# What is being asked:
Would you copy all lines in the data that contain the word "bval"?

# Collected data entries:
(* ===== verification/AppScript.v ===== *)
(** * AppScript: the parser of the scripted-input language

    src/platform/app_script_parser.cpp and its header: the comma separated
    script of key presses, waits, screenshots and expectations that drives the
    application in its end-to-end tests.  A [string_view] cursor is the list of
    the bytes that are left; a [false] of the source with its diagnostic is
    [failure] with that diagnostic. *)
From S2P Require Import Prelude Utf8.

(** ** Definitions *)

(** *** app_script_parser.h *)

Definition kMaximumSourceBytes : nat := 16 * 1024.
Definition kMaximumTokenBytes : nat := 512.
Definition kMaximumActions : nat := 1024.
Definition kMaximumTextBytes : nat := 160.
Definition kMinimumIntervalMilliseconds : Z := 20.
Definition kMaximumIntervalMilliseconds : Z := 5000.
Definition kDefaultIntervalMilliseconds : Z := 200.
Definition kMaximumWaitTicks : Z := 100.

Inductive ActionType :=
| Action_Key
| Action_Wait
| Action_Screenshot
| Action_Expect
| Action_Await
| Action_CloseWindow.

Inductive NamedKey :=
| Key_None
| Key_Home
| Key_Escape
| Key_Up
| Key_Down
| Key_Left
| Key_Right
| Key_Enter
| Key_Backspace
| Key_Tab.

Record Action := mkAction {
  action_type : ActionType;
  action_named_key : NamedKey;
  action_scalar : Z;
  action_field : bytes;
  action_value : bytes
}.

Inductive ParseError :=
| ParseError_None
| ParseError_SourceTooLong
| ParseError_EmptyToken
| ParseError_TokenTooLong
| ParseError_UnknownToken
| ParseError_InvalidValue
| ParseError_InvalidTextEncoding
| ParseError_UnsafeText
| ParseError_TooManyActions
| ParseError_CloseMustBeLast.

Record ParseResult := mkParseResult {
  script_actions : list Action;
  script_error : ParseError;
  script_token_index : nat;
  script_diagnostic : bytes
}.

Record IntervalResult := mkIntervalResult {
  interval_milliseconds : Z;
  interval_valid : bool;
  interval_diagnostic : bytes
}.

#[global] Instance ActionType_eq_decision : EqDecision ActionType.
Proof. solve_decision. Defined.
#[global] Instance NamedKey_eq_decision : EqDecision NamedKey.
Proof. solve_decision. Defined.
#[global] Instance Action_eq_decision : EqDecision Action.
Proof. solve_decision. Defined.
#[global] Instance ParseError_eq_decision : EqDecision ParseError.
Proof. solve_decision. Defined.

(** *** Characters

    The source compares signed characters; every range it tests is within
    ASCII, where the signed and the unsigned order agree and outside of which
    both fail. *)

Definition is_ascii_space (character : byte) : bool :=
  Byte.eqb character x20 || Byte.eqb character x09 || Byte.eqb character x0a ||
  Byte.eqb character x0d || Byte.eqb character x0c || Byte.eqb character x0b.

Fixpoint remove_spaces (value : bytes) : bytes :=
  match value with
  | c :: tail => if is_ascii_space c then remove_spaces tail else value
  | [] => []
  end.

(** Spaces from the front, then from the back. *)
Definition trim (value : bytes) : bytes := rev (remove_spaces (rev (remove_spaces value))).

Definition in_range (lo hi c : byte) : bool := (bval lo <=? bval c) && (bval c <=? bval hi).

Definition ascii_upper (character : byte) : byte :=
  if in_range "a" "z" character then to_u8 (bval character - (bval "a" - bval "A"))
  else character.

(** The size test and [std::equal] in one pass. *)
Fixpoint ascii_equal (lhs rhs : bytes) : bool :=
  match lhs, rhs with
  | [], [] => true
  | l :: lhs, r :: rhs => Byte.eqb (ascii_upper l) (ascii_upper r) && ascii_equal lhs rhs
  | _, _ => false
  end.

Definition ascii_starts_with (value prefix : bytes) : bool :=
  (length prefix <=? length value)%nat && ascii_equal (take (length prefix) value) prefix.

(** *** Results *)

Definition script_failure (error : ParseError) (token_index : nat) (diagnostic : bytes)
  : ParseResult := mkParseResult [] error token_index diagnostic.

# Task result:
Definition in_range (lo hi c : byte) : bool := (bval lo <=? bval c) && (bval c <=? bval hi).
  if in_range "a" "z" character then to_u8 (bval character - (bval "a" - bval "A"))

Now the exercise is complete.